Start of Supplied entries
(** ** Addresses and their one-time keys *)

Definition derive_address_state (w : WalletFile) (j next_wots_index : N) : result WalletAddressState :=
  let acc := account w in
  let d_j := derive_address (acc_incoming_seed acc) j in
  let ask_j := derive_ask (acc_ask_base acc) j in
  let auth_pub_seed := derive_auth_pub_seed ask_j in
  '(bds, auth_root) ← from_index rebuild_trapped ask_j auth_pub_seed next_wots_index;
  let nk_spend := derive_nk_spend (acc_nk acc) d_j in
  let nk_tag := derive_nk_tag nk_spend in
  mret {| wa_index := j; wa_d_j := d_j; wa_auth_root := auth_root;
          wa_auth_pub_seed := auth_pub_seed; wa_nk_tag := nk_tag; wa_bds := bds |}.

Definition addresses_len (w : WalletFile) : N := N.of_nat (length (wf_addresses w)).

Definition push_address (st : WalletAddressState) (w : WalletFile) : WalletFile :=
  wf_with_addresses (wf_addresses w ++ [st]) w.

Definition materialize_one (j : N) : ST WalletFile unit :=
  st ← reads (fun w =>
    derive_address_state w j (default 0 (wf_wots_key_indices w !! j)));
  writes (push_address st).

(** [wots_key_indices] as the addresses have them. *)
Definition record_next_indices (w : WalletFile) : WalletFile :=
  wf_with_wots_key_indices
    (foldl (fun m addr => <[wa_index addr := bd_next_index (wa_bds addr)]> m)
       (wf_wots_key_indices w) (wf_addresses w)) w.

Definition materialize_addresses : ST WalletFile unit :=
  existing ← reads (fun w => mret (addresses_len w mod U32_LIMIT));
  addr_counter ← reads (fun w => mret (wf_addr_counter w));
  for_each materialize_one (range existing addr_counter) ;;
  writes record_next_indices.

Definition kem_keys (w : WalletFile) (j : N) : Ek * Dk * Ek * Dk :=
  derive_kem_keys (acc_incoming_seed (account w)) j.

Definition next_address : ST WalletFile (WalletAddressState * PaymentAddress) :=
  j ← reads (fun w => mret (wf_addr_counter w));
  state ← reads (fun w =>
    match wf_addresses w !! N.to_nat j with
    | Some existing => mret existing
    | None => derive_address_state w j 0
    end);
  keys ← reads (fun w => mret (kem_keys w j));
  let '(ek_v, _, ek_d, _) := keys in
  writes (fun w => wf_with_addr_counter (add_u32 (wf_addr_counter w) 1) w) ;;
  writes (fun w => if addresses_len w <=? j then push_address state w else w) ;;
  mret (state, payment_address state ek_v ek_d).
End of Supplied entries
### What you need to do
Word for word, copy out the records.

### Answer space
(** ** Addresses and their one-time keys *)

Definition derive_address_state (w : WalletFile) (j next_wots_index : N) : result WalletAddressState :=
  let acc := account w in
  let d_j := derive_address (acc_incoming_seed acc) j in
  let ask_j := derive_ask (acc_ask_base acc) j in
  let auth_pub_seed := derive_auth_pub_seed ask_j in
  '(bds, auth_root) ← from_index rebuild_trapped ask_j auth_pub_seed next_wots_index;
  let nk_spend := derive_nk_spend (acc_nk acc) d_j in
  let nk_tag := derive_nk_tag nk_spend in
  mret {| wa_index := j; wa_d_j := d_j; wa_auth_root := auth_root;
          wa_auth_pub_seed := auth_pub_seed; wa_nk_tag := nk_tag; wa_bds := bds |}.

Definition addresses_len (w : WalletFile) : N := N.of_nat (length (wf_addresses w)).

Definition push_address (st : WalletAddressState) (w : WalletFile) : WalletFile :=
  wf_with_addresses (wf_addresses w ++ [st]) w.

Definition materialize_one (j : N) : ST WalletFile unit :=
  st ← reads (fun w =>
    derive_address_state w j (default 0 (wf_wots_key_indices w !! j)));
  writes (push_address st).

(** [wots_key_indices] as the addresses have them. *)
Definition record_next_indices (w : WalletFile) : WalletFile :=
  wf_with_wots_key_indices
    (foldl (fun m addr => <[wa_index addr := bd_next_index (wa_bds addr)]> m)
       (wf_wots_key_indices w) (wf_addresses w)) w.

Definition materialize_addresses : ST WalletFile unit :=
  existing ← reads (fun w => mret (addresses_len w mod U32_LIMIT));
  addr_counter ← reads (fun w => mret (wf_addr_counter w));
  for_each materialize_one (range existing addr_counter) ;;
  writes record_next_indices.

Definition kem_keys (w : WalletFile) (j : N) : Ek * Dk * Ek * Dk :=
  derive_kem_keys (acc_incoming_seed (account w)) j.

Definition next_address : ST WalletFile (WalletAddressState * PaymentAddress) :=
  j ← reads (fun w => mret (wf_addr_counter w));
  state ← reads (fun w =>
    match wf_addresses w !! N.to_nat j with
    | Some existing => mret existing
    | None => derive_address_state w j 0
    end);
  keys ← reads (fun w => mret (kem_keys w j));
  let '(ek_v, _, ek_d, _) := keys in
  writes (fun w => wf_with_addr_counter (add_u32 (wf_addr_counter w) 1) w) ;;
  writes (fun w => if addresses_len w <=? j then push_address state w else w) ;;
  mret (state, payment_address state ek_v ek_d).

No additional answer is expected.